As vacinas vêm sempre com atraso uma vez que só se podem preparar a partir das estirpes existentes. Como de um ano para outro há acumulação de novas mutações, não se consegue imunização contra as estirpes que surgirão no próximo período de incidência da gripe. Esta "arqueologia biológica" realizada nestes trabalhos, permitiu a descoberta de sequências genómicas que poderão estar envolvidas na virulência do vírus (codificantes para a hemaglutinina e para a polimerase) e na mudança de hospedeiro de aves para humanos (codificantes para a polimerase com origem no hospedeiro avícola). Se é este o fenómeno que faz despoletar o aumento de virulência do vírus, incluindo a capacidade de transmissão a humanos, então deu-se um passo enorme no combate a estas pandemias de gripe, nomeadamente na possibilidade de criação de vacinas contra estirpes altamente virulentas.

Uma questão interessante se levanta nesta investigação. Será sensato publicar estas sequências com potencial de aproveitamento bélico, nomeadamente para grupos terroristas? E ao não publicar, não haverá o risco de dificultar a livre investigação e atrasar o combate a uma pandemia que os peritos dizer estar iminente? No entender do corpo editorial da revista Science, a melhor decisão é a da publicação. Sustentam esta posição na impossibilidade de previsão do efeito de observações científicas no estímulo de criação de novos tratamentos para o controlo de pandemias. Ao não restringir a divulgação de observações científicas, contribui-se genericamente para o surgimento de novas descobertas com aplicação útil sendo, eventualmente, maior o benefício para a sociedade do que o risco de potencial aplicação bélica. Esta será, na minha opinião também, a melhor maneira de contribuir para a prevenção da pandemia.
(fotografia: Centers for Disease Control and Prevention, USA)

quinta-feira, outubro 06, 2005

Incrível forma de vida



Se não tivesse sido publicado na Science (La Scola, B. et al. 2003. Science, 299. 2033; Raoult, D. et al., 2004. Science, doi: 10.1126/science.1101485; ambos disponíveis online), eu duvidaria da veracidade deste ser. Após a sequenciação do seu genoma pelo grupo de Jean-Michel Claverie, foi possível determinar que o mimivirus possui características tão extraordinárias para um vírus que parece apenas produto da imaginação.

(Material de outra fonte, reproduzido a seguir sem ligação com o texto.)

(** Encryption of any data succeeds or fails for want of memory or of a digest. *)
Lemma security_crypt_total key_len m data d :
  dir_ok m d → m ≠ ENCRYPTION_METHOD_FIPS → key_len = 8 ∨ key_len = 16 → bytes data →
  ∃ o d', security_crypt key_len m data d = Ret (o, d') ∧
    on_success (λ out, dir_ok m d' ∧ zlen out = zlen data ∧ bytes out) o.
Proof.
  intros Hd Hm Hl Hdata. unfold security_crypt. fold (renewed key_len m d).
  destruct (ok_rc4 _ _ Hd Hm) as (c & Hc & Hcok). rewrite Hc.
  assert (∃ ok d1, renewed key_len m d = Ret (ok, d1) ∧ if ok then dir_ok m d1 else ¬ crypto_available) as (ok & d1 & -> & Hd1).
  { unfold renewed. pose proof Hd as [[Hk Hkb] [Hu Hub] Hct Hcs Hr Hf]. destruct (_ <=? _); [|by do 2 eexists].
    destruct (key_update_ok (c_key d) (c_update_key d) key_len m) as (o & key' & -> & [Hk' Hb'] & Ho); [done..|].
    cbn [mbind outcome_bind]. destruct o as [|]; [|by do 2 eexists].
    destruct (reset_rc4_ok key_len (set_key key' d)) as (rc4 & -> & Hrc); [done..|]. do 2 eexists. split; [done|].
    destruct rc4 as [c'|]; [rewrite bool_decide_true by done|by rewrite bool_decide_false by (by intros [])].
    split; try done. intros _. by exists c'. }
  cbn [mbind outcome_bind]. destruct ok; [|by do 2 eexists].
  destruct (ok_rc4 _ _ Hd1 Hm) as (c1 & -> & Hc1). destruct (winpr_RC4_Update c1 data) as [out c2] eqn:E.
  apply rc4_update_ok in E as (Hc2 & Hob & Hol); [|done..]. do 2 eexists. split; [done|]. split; [|done].
  destruct Hd1 as [Hk Hu Hct Hcs Hr Hf]. split; try done.
  - apply u32_max.
  - apply u32_max.
  - intros _. by exists c2.
Qed.
(** What a direction encrypts, the same direction decrypts. *)
Lemma security_crypt_undo key_len m data d out d' :
  security_crypt key_len m data d = Ret (Some out, d') → security_crypt key_len m out d = Ret (Some data, d').
Proof.
  unfold security_crypt. fold (renewed key_len m d). destruct (c_rc4 d); [|done].
  destruct (renewed key_len m d) as [[ok d1]|]; [|done]. cbn [mbind outcome_bind]. destruct ok; [|done].
  destruct (c_rc4 d1) as [c1|]; [|done]. destruct (winpr_RC4_Update c1 data) as [o c2] eqn:E.
  intros [= <- <-]. by rewrite (rc4_undo _ _ _ _ E).
Qed.

(** The fields of the block cipher are not touched. *)
Definition refips (key : list Z) (c : option cipher_ctx) (d : crypt_dir) : crypt_dir := set_fips c (set_fips_key key d).
Lemma renewed_frame key_len m key c d :
  renewed key_len m (refips key c d) =
  '(ok, d') ← renewed key_len m d; mret (ok, refips key c d').
Proof.
  unfold renewed. cbn [refips set_fips set_fips_key c_use_count c_key c_update_key].
  destruct (_ <=? _); [|done]. destruct (security_key_update _ _ _ _) as [[[] k]|]; [|done..].
  cbn [mbind outcome_bind]. unfold reset_rc4. cbn [set_key c_key refips set_fips set_fips_key].
  by destruct (winpr_RC4_New k key_len).
Qed.
Lemma security_crypt_frame key_len m data key c d :
  security_crypt key_len m data (refips key c d) =
  '(o, d') ← security_crypt key_len m data d; mret (o, refips key c d').
Proof.
  unfold security_crypt. fold (renewed key_len m d). fold (renewed key_len m (refips key c d)). rewrite renewed_frame.
  cbn [c_rc4 refips set_fips set_fips_key]. destruct (c_rc4 d); [|done].
  destruct (renewed key_len m d) as [[[] d1]|]; [|done..]. cbn [mbind outcome_bind mret outcome_ret].
  cbn [c_rc4 refips set_fips set_fips_key]. destruct (c_rc4 d1) as [c1|]; [|done]. by destruct (winpr_RC4_Update c1 data).
Qed.
Lemma dir_sync_refips m e d :
  dir_sync m e d → m ≠ ENCRYPTION_METHOD_FIPS → d = refips (c_fips_key d) (c_fips d) e.
Proof.
  intros [_ Hk Hu Hn Hc Hr _] Hm. specialize (Hc Hm). specialize (Hr Hm). destruct d, e. cbn in *. by subst.
Qed.

Lemma crypt_sync key_len m data e d out e' :
  dir_sync m e d → m ≠ ENCRYPTION_METHOD_FIPS → key_len = 8 ∨ key_len = 16 → bytes data →
  security_crypt key_len m data e = Ret (Some out, e') →
  ∃ d', security_crypt key_len m out d = Ret (Some data, d') ∧ dir_sync m e' d' ∧ zlen out = zlen data ∧ bytes out.
Proof.
  intros Hs Hm Hl Hb E. rewrite (dir_sync_refips m e d Hs Hm).
  destruct (security_crypt_total key_len m data e (sync_ok _ _ _ Hs) Hm Hl Hb) as (o & e2 & E2 & Ho).
  rewrite E2 in E. injection E as -> ->. destruct Ho as (Hok & Hzl & Hob).
  eexists. split; [by rewrite security_crypt_frame, (security_crypt_undo _ _ _ _ _ _ E2)|]. split; [|done].
  split; cbn [refips set_fips set_fips_key c_key c_update_key c_use_count c_checksum_use_count c_rc4 c_fips]; done.
Qed.

(** The count a packet is signed with, seen from the other side. *)
Lemma checksum_count key_len m data d out d' :
  security_crypt key_len m data d = Ret (Some out, d') →
  c_checksum_use_count d' = u32 (c_checksum_use_count d + 1).
Proof.
  unfold security_crypt. fold (renewed key_len m d). destruct (c_rc4 d); [|done].
  destruct (renewed key_len m d) as [[ok d1]|] eqn:Er; [|done]. cbn [mbind outcome_bind]. destruct ok; [|done].
  assert (c_checksum_use_count d1 = c_checksum_use_count d) as Hd.
  { revert Er. unfold renewed, reset_rc4. destruct (_ <=? _); [|by intros [= <-]].
    destruct (security_key_update _ _ _ _) as [[[] k]|]; [|done..]. cbn [mbind outcome_bind mret outcome_ret].
    destruct (winpr_RC4_New _ _); [|done]. by intros [= _ <-]. }
  destruct (c_rc4 d1) as [c1|]; [|done]. destruct (winpr_RC4_Update c1 data) as [o c2]. intros [= <- <-].
  cbn [set_counts set_rc4 c_checksum_use_count]. by rewrite Hd.
Qed.

Definition checksum (r : rdpRdp) (secure encryption : bool) (data : list Z) : outcome (option (list Z)) :=
  if secure then security_salted_mac_signature r data encryption else security_mac_signature r data.

Lemma checksum_total r secure encryption data :
  0 <= rc4_key_len r <= zlen (sign_key r) →
  ∃ o, checksum r secure encryption data = Ret o ∧ on_success (λ sig, zlen sig = 8 ∧ bytes sig) o.
Proof.
  intros Hl.
  assert (∀ suffix, ∃ o, security_signature r data suffix = Ret o ∧ on_success (λ sig, zlen sig = 8 ∧ bytes sig) o) as H.
  { intros suffix. unfold security_signature, mem_read. destruct (Z.leb_spec (rc4_key_len r) (zlen (sign_key r))); [|lia].
    eexists. split; [done|]. destruct (sha1 _) eqn:Eh; [|by eapply sha1_fails]. cbn [mbind option_bind].
    destruct (md5 false _) as [d|] eqn:E; [|by eapply md5_fails]. apply md5_length in E as [E Hb].
    cbn. split; [rewrite zlen_ztake; lia|by apply Forall_ztake]. }
  unfold checksum, security_salted_mac_signature, security_mac_signature. destruct secure; apply H.
Qed.
Definition rdp_write_header (rdp : rdpRdp) (userId length channelId sec_flags : Z) : SM (option unit) :=
  WINPR_ASSERT (length >=? RDP_PACKET_HEADER_MAX_LENGTH);;
  if length >? UINT16_MAX then FALSE
  else
    let MCSPDU := if ServerMode rdp then DomainMCSPDU_SendDataIndication else DomainMCSPDU_SendDataRequest in
    let length :=
      if negb (Z.land sec_flags SEC_ENCRYPT =? 0) && (EncryptionMethods rdp =? ENCRYPTION_METHOD_FIPS) then
        let body_length := length - RDP_PACKET_HEADER_MAX_LENGTH in
        let pad := 8 - body_length mod 8 in
        if negb (pad =? 8) then length + pad else length
      else length in
    TRY mcs_write_domain_mcspdu_header MCSPDU (u16 length) 0;
    TRY per_write_integer16 userId MCS_BASE_CHANNEL_ID;
    TRY per_write_integer16 channelId 0;
    TRY Stream_EnsureRemainingCapacity 3;
    Stream_Write_UINT8 0x70;;
    length ← WINPR_ASSERTING_INT_CAST UINT16_MAX (Z.lor (length - RDP_PACKET_HEADER_MAX_LENGTH) 0x8000);
    Stream_Write_UINT16_BE length;;
    TRUE.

É o tamanho (enorme, comparado com outros vírus e maior que o de algumas bactérias), a composição em ácidos nucleicos (DNA e RNA, ao contrário dos vírus "normais"), o tamanho do genoma (1260 genes, comparável a muitas bactérias), a capacidade de produzir proteínas pelos seus próprios meios e a capacidade de reparação do seu próprio genoma, entre outras.
Se para os vírus (excluindo este, claro), não haverá grandes problemas em não os classificar como formas de vida (a imagem de cristais de partículas virais num tubo de ensaio é particularmente elucidativa), quando olhamos para este mimivirus, confrontamo-nos com a dificuldade em colocar esta "coisa" num dos lados da fronteira que delimita os seres vivos. Aquela ideia de simplicidade dos vírus constituídos por uma carapaça proteica envolvendo o genoma viral (composto por DNA ou RNA, e não ambos), codificando um reduzido número de proteínas e dependendo em larga escala da maquinaria enzimática da replicação, transcrição e tradução, está, assim, posta em causa.